§ **How to complete this task**:
Your answer must consist of exactly the lines below, starting with the line with "Inductive holder := HDevice" and going on through the line with "Inductive table_step : gmap", and nothing else.

**** Data for this task ****

Lemma load_devices_loaded now l seen h devices ips v h' devices' ips' v' :
  (∀ r1 r2 ip, r1 ∈ seen ++ l → r2 ∈ seen ++ l → record_ip r1 = Some ip →
     record_ip r2 = Some ip → r_device_id r1 = r_device_id r2) →
  loaded seen devices ips v →
  Lease.load_devices net gw now l (h, devices, ips, v) = Ret (h', devices', ips', v') →
  loaded (seen ++ l) devices' ips' v'.
Proof.
  revert seen h devices ips v. induction l as [|r l IH]; intros seen h devices ips v Hu Hl Hr;
    cbn [Lease.load_devices] in Hr.
  { simplify_eq. by rewrite app_nil_r. }
  destruct (from_record now r h) as [[e h1]|] eqn:Ef; [|done].
  destruct (from_record_ret _ _ _ _ _ Ef) as (H1 & H2 & H3).
  rewrite cons_middle, app_assoc in Hu |- *. eapply IH; [done| |exact Hr].
  apply loaded_step; try done. intros r' ip Hr' ? ?. apply (Hu r' r ip); try done.
  - apply elem_of_app. left. apply elem_of_app. by left.
  - apply elem_of_app. left. apply elem_of_app. right. by apply list_elem_of_singleton.
Qed.

Lemma load_peers_elem l ip p :
  Lease.load_peers net gw l !! ip = Some p → (ip, p) ∈ l ∧ usable net gw ip.
Proof.
  unfold Lease.load_peers.
  set (f := λ (m : gmap Ipv4Addr string) '(ip, peer_id), _).
  enough (∀ m, fold_left f l m !! ip = Some p →
    (ip, p) ∈ l ∧ usable net gw ip ∨ m !! ip = Some p) as H.
  { intros Hl. destruct (H ∅ Hl) as [?|Hm]; [done|]. by rewrite lookup_empty in Hm. }
  induction l as [|[jp q] l IH]; intros m Hf; simpl in Hf; [by right|].
  destruct (IH _ Hf) as [[Hin Hus]|Hm]; [left; split; [by right|done]|].
  destruct (net_contains net jp && negb (gw =? jp)) eqn:E; [|by right].
  apply usable_bool in E.
  apply lookup_insert_Some in Hm as [[-> ->]|[_ ?]]; [|by right].
  left. split; [by left|done].
Qed.

Lemma initial_inv now records allocations h h' s :
  db_leases_ok records allocations →
  Lease.build_initial_inner_state net gw now records allocations h = Ret (h', s) →
  lease_inv net gw s ∧ version_inv s ∧ data_version s = 0.
Proof.
  intros [Hu Hd]. unfold Lease.build_initial_inner_state.
  destruct (Lease.load_devices _ _ _ _ _) as [[[[h1 devices] ips] v]|] eqn:E; [|done].
  intros [= <- <-].
  destruct (load_devices_loaded now records [] h ∅ ∅ 0 h1 devices ips v Hu) as [L1 L2 L3 L4]; [|done|].
  { split; [intros d e H|intros ip d H|intros d e ip H|done]; by rewrite lookup_empty in H. }
  simpl in L1, L2. subst v. split; [|split; [|done]]; split; simpl; try done.
  - intros d e He. by apply L1.
  - intros ip d Hip. by eapply L2.
  - intros ip d Hip. destruct (L2 _ _ Hip) as (_ & r & Hr & _ & Hri).
    destruct (Lease.load_peers net gw allocations !! ip) as [p|] eqn:Ep; [|done].
    apply load_peers_elem in Ep as [Hp _]. by apply (Hd r ip p) in Hp.
  - intros d e He. destruct (L1 _ _ He) as (_ & -> & _). lia.
Qed.
End LeaseFacts.
End LeaseFacts.

(** ** Abstract specification: a table of leases

    Clients see one table from addresses to their holder.  A transition drops
    some leases and grants at most one address, which was free before. *)

Inductive holder := HDevice (device_id : string) | HPeer (peer_id : string).

Definition lease_table (s : Inner) : gmap Ipv4Addr holder :=
  (HDevice <$> device_ip_map s) ∪ (HPeer <$> wireguard_peer_ip_map s).

Inductive table_step : gmap Ipv4Addr holder → gmap Ipv4Addr holder → Prop :=
| table_drop t t' : t' ⊆ t → table_step t t'
| table_grant t t1 ip x : t1 ⊆ t → t !! ip = None → table_step t (<[ip := x]> t1).

(** States the lease operations reach from a database load in [n] locked
    sections. *)
Definition reachable {NL : Ipv4NetLib} (net : Ipv4Net) (gw : Ipv4Addr) (now : Z)
    (records : list DeviceRecord) (allocations : list (Ipv4Addr * string)) (n : nat)
    (st : heap * Inner) : Prop :=
  ∃ st0, Lease.build_initial_inner_state net gw now records allocations ∅ = Ret st0 ∧
         nsteps (lease_step net gw) n st0 st.

Module TableFacts.
Section TableFacts.
Context {NL : Ipv4NetLib} {NLL : Ipv4NetLaws}.
Context (net : Ipv4Net) (gw : Ipv4Addr) (Hnet : net_network net < u32_max).
Implicit Types (s : Inner) (h : heap).

Lemma table_lookup s ip :
  lease_table s !! ip =
  match device_ip_map s !! ip with
  | Some d => Some (HDevice d)
  | None => HPeer <$> wireguard_peer_ip_map s !! ip
  end.
Proof.
  unfold lease_table. rewrite lookup_union, !lookup_fmap.
  destruct (device_ip_map s !! ip), (wireguard_peer_ip_map s !! ip); done.
Qed.

Lemma table_shrink s s' :
  lease_inv net gw s → device_ip_map s' ⊆ device_ip_map s →
  wireguard_peer_ip_map s' ⊆ wireguard_peer_ip_map s → lease_table s' ⊆ lease_table s.
Proof.
  intros Hi Hd Hw. apply map_subseteq_spec. intros ip x. rewrite !table_lookup.
  destruct (device_ip_map s' !! ip) as [d|] eqn:E1.
  - by rewrite (lookup_weaken _ _ _ _ E1 Hd).
  - destruct (wireguard_peer_ip_map s' !! ip) as [p|] eqn:E2; [|done]. intros [= <-].
    pose proof (lookup_weaken _ _ _ _ E2 Hw) as Hp. rewrite Hp.
    destruct (device_ip_map s !! ip) as [d|] eqn:E3; [|done].
    by rewrite (inv_disjoint _ _ _ Hi _ _ E3) in Hp.
Qed.

Lemma table_insert_device s s1 ip d :
  device_ip_map s1 = <[ip := d]> (device_ip_map s) →
  wireguard_peer_ip_map s1 = wireguard_peer_ip_map s →
  lease_table s1 = <[ip := HDevice d]> (lease_table s).
Proof.
  intros H1 H2. apply map_eq. intros jp. rewrite table_lookup, H1, H2.
  destruct (decide (ip = jp)) as [->|Hne].
  - by rewrite !lookup_insert_eq.
  - by rewrite !lookup_insert_ne, table_lookup by done.
Qed.

Lemma table_insert_peer s s1 ip p :
  device_ip_map s !! ip = None → device_ip_map s1 = device_ip_map s →
  wireguard_peer_ip_map s1 = <[ip := p]> (wireguard_peer_ip_map s) →
  lease_table s1 = <[ip := HPeer p]> (lease_table s).
Proof.
  intros Hn H1 H2. apply map_eq. intros jp. rewrite table_lookup, H1, H2.
  destruct (decide (ip = jp)) as [->|Hne].
  - by rewrite Hn, !lookup_insert_eq.
  - by rewrite !lookup_insert_ne, table_lookup by done.
Qed.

****

§ **Written answer**:
Inductive holder := HDevice (device_id : string) | HPeer (peer_id : string).

Definition lease_table (s : Inner) : gmap Ipv4Addr holder :=
  (HDevice <$> device_ip_map s) ∪ (HPeer <$> wireguard_peer_ip_map s).

Inductive table_step : gmap Ipv4Addr holder → gmap Ipv4Addr holder → Prop :=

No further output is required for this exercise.